Wellness Week 2022

Wellness Week 2022


Wellness week 2022

From September 10-16th, we are focusing on and participating in the WHOs and PAHOs campaign to promote health and wellness. The slogan for 2022 is "Our Neighborhood, Our Health."

For nearly 4+ years, we at Smart Break have been preaching the importance of wellness in the workplace, but we also see the importance of health and wellness in the community. But how does that look? The old saying is that if you want to change the world, start by making your bed.

In this case. Start with your health. We will focus mainly on the Our Health part of this campaign. So let us look at 3 main points. Nutrition, Exercise, and Sleep. From here, we want to offer some healthy tips on how you can achieve something with small steps.

We believe significant changes can occur from minor changes, and we encourage free thinking about these small changes.


Breakfast, the first meal of the day, sets the vibe and energy levels throughout the day and can significantly contribute to the night's fight against the inviting urge to open the fridge.

A healthy breakfast must meet your own energy needs. Try having a good balance of carbohydrates, fat, and protein. And don’t forget your fruits and veggies! This can help keep the hunger out for 3-5 hours, and wont cause a crash or spikes in the blood sugar.

Some examples that are our favorite are:

  • Oatmeal with berries and nuts or squash oil according to preference
  • Protein-rich smoothie: Avocado, banana slices, blueberries, other fresh berries of your choosing, milk or non-flavored whey protein powder, water, and salt. (Frozen banana and berries will add a refreshing lift for those early mornings)


Schedule your time – by adding a schedule, you can open yourself up to new possibilities to try new activities.
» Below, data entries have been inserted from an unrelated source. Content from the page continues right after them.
Lemma middle_key_special self :
  middle_key self "epoch" = false ∧ middle_key self "dur_s" = false.
Proof.
  unfold middle_key, plain_key.
  split; destruct (bool_decide _); reflexivity.
Qed.

Lemma event_key_special self :
  event_key self "epoch" = false ∧ event_key self "dur_s" = false.
Proof. split; reflexivity. Qed.

Lemma middle_key_event_key self key :
  middle_key self key = true → event_key self key = false.
Proof.
  unfold middle_key, plain_key, event_key.
  destruct (startswith key "event_"); [|done].
  by rewrite !andb_false_r.
Qed.

Lemma epoch_first_elem self keys k : k ∈ epoch_first self keys → k = "epoch".
Proof.
  unfold epoch_first. case_match; [|by intros ?%elem_of_nil].
  by intros ->%list_elem_of_singleton.
Qed.

Lemma dur_s_last_elem self keys k : k ∈ dur_s_last self keys → k = "dur_s".
Proof.
  unfold dur_s_last. case_match; [|by intros ?%elem_of_nil].
  by intros ->%list_elem_of_singleton.
Qed.

Lemma sorted_keys_elem_of self keys key :
  key ∈ _sorted_keys self keys ↔ key ∈ keys ∧ kept_key self key = true.
Proof.
  rewrite sorted_keys_equation, !elem_of_app, !elem_of_filter_bool,
    !elem_of_sorted, kept_key_cases.
  unfold epoch_first, dur_s_last.
  split.
  - intros [H|[[? ->]|[[? ->]|H]]].
    + destruct (bool_decide ("epoch" ∈ keys)) eqn:H1;
        [|by apply elem_of_nil in H].
      destruct (bool_decide ("epoch" ∉ keys_ignored_ self)) eqn:H2;
        [|by apply elem_of_nil in H].
      apply list_elem_of_singleton in H as ->.
      apply bool_decide_eq_true in H1. split; [done|]. by rewrite H2.
    + split; [done|]. by rewrite orb_true_r.
    + split; [done|]. by rewrite orb_true_r.
    + destruct (bool_decide ("dur_s" ∈ keys)) eqn:H1;
        [|by apply elem_of_nil in H].
      destruct (bool_decide ("dur_s" ∉ keys_ignored_ self)) eqn:H2;
        [|by apply elem_of_nil in H].
      apply list_elem_of_singleton in H as ->.
      apply bool_decide_eq_true in H1. split; [done|]. by rewrite H2.
  - intros [Hin H].
    apply orb_true_iff in H as [H|H]; [|by right; right; left].
    apply orb_true_iff in H as [H|H]; [|by right; left].
    apply andb_true_iff in H as [H Hign].
    apply orb_true_iff in H as [H|H]; apply String.eqb_eq in H as ->.
    + left. rewrite bool_decide_eq_true_2, Hign by done. simpl. left.
    + do 3 right. rewrite bool_decide_eq_true_2, Hign by done. simpl. left.
Qed.

Lemma sorted_keys_NoDup self keys :
  NoDup keys → NoDup (_sorted_keys self keys).
Proof.
  intros Hnd. rewrite sorted_keys_equation.
  pose proof (sorted_NoDup keys Hnd) as Hs.
  destruct (middle_key_special self) as [Hme Hmd].
  destruct (event_key_special self) as [Hee Hed].
  apply NoDup_app. split; [|split].
  - unfold epoch_first. case_match; [apply NoDup_singleton | apply NoDup_nil_2].
  - intros k Hk. apply epoch_first_elem in Hk as ->.
    rewrite !elem_of_app, !elem_of_filter_bool.
    intros [[_ H]|[[_ H]|H]]; [congruence..|].
    by apply dur_s_last_elem in H.
  - apply NoDup_app. split; [by apply NoDup_filter_bool|]. split.
    + intros k [_ Hm]%elem_of_filter_bool.
      rewrite elem_of_app, elem_of_filter_bool.
      intros [[_ Hev]|H].
      * apply middle_key_event_key in Hm. congruence.
      * apply dur_s_last_elem in H as ->. congruence.
    + apply NoDup_app. split; [by apply NoDup_filter_bool|]. split.
      * intros k [_ Hev]%elem_of_filter_bool H.
        apply dur_s_last_elem in H as ->. congruence.
      * unfold dur_s_last.
        case_match; [apply NoDup_singleton | apply NoDup_nil_2].
Qed.

(** Sorting the result again and keeping the keys of one of the two
    middle segments gives that segment back. *)
Lemma middle_of_sorted_keys self keys :
  List.filter (middle_key self) (sorted (_sorted_keys self keys))
  = List.filter (middle_key self) (sorted keys).
Proof.
  apply alphabetical_unique;
    try (apply alphabetical_filter, sorted_alphabetical).
  rewrite (filter_permutation _ _ _ (sorted_permutation _)).
  rewrite sorted_keys_equation, !List.filter_app.
  destruct (middle_key_special self) as [He Hd].
  rewrite (filter_bool_none _ (epoch_first self keys))
    by (by intros k ->%epoch_first_elem).
  rewrite (filter_bool_none _ (dur_s_last self keys))
    by (by intros k ->%dur_s_last_elem).
  rewrite (filter_bool_all _ (List.filter (middle_key self) _))
    by (by intros k [_ ?]%elem_of_filter_bool).
  rewrite (filter_bool_none _ (List.filter (event_key self) _)).
  - by rewrite app_nil_r.
  - intros k [_ Hev]%elem_of_filter_bool.
    destruct (middle_key self k) eqn:Hm; [|done].
    apply middle_key_event_key in Hm. congruence.
Qed.

Lemma events_of_sorted_keys self keys :
  List.filter (event_key self) (sorted (_sorted_keys self keys))
  = List.filter (event_key self) (sorted keys).
Proof.
  apply alphabetical_unique;
    try (apply alphabetical_filter, sorted_alphabetical).
  rewrite (filter_permutation _ _ _ (sorted_permutation _)).
  rewrite sorted_keys_equation, !List.filter_app.
  destruct (event_key_special self) as [He Hd].
  rewrite (filter_bool_none _ (epoch_first self keys))
    by (by intros k ->%epoch_first_elem).
  rewrite (filter_bool_none _ (dur_s_last self keys))
    by (by intros k ->%dur_s_last_elem).
  rewrite (filter_bool_all _ (List.filter (event_key self) _))
    by (by intros k [_ ?]%elem_of_filter_bool).
  rewrite (filter_bool_none _ (List.filter (middle_key self) _)).
  - by rewrite app_nil_r.
  - intros k [_ Hm]%elem_of_filter_bool. by apply middle_key_event_key.
Qed.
We challenge you to try some new exercise activities this week and beyond. A challenge is meant to be something achievable, but effort should be put in.

For example, it may be the kind of thing you have dreamed about doing or something you feel could be a hard challenge that will turn into a regular hobby. The feeling of accomplishment will help drive you to that next goal.

At Smart Break, we strongly recommend that you try these:

  • Hill running or walking
  • Frisbee golf
  • Mountain biking
  • Skiing (if you are in the right environment)
  • Swimming in natural water

One of the key components in this is being outside. Fresh air can do wonders for your physical and mental health.


Rest and recovery have a greater significance for our health than we can imagine.

Challenge yourself to start a sleep routine. Yes, netflix might have to wait but you’ll thank yourself later!

Start with one and progress until your routine is set:

  • Exercise. Research has show that it can decrease insomnia
  • Avoid using devices from one to two hours before bedtime.
  • Eat a mild, starchy evening meal 1-2 hours before bedtime.
  • Find a relaxing and soothing activity before bed; for example, listening to quiet music or reading a book.
  • Stick to the same sleep schedule; you should be asleep no later than 11. And always aim to sleep at least seven hours.

Good sleep will change your life and is the best “drug” you can take to improve your overall health.

Ready to try our three healthy habits?

We hope we provided some insight at some simple yet effective ways to improve your health and wellness. We understand it is a journey and that some days will be better than others and that is OK. The key is to do things that make you happy/feel good and generally the rest will take care of itself. Changing habits takes time. By creating a routine and focusing on these big 3 areas, you can get a jumpt start on your healthy habits.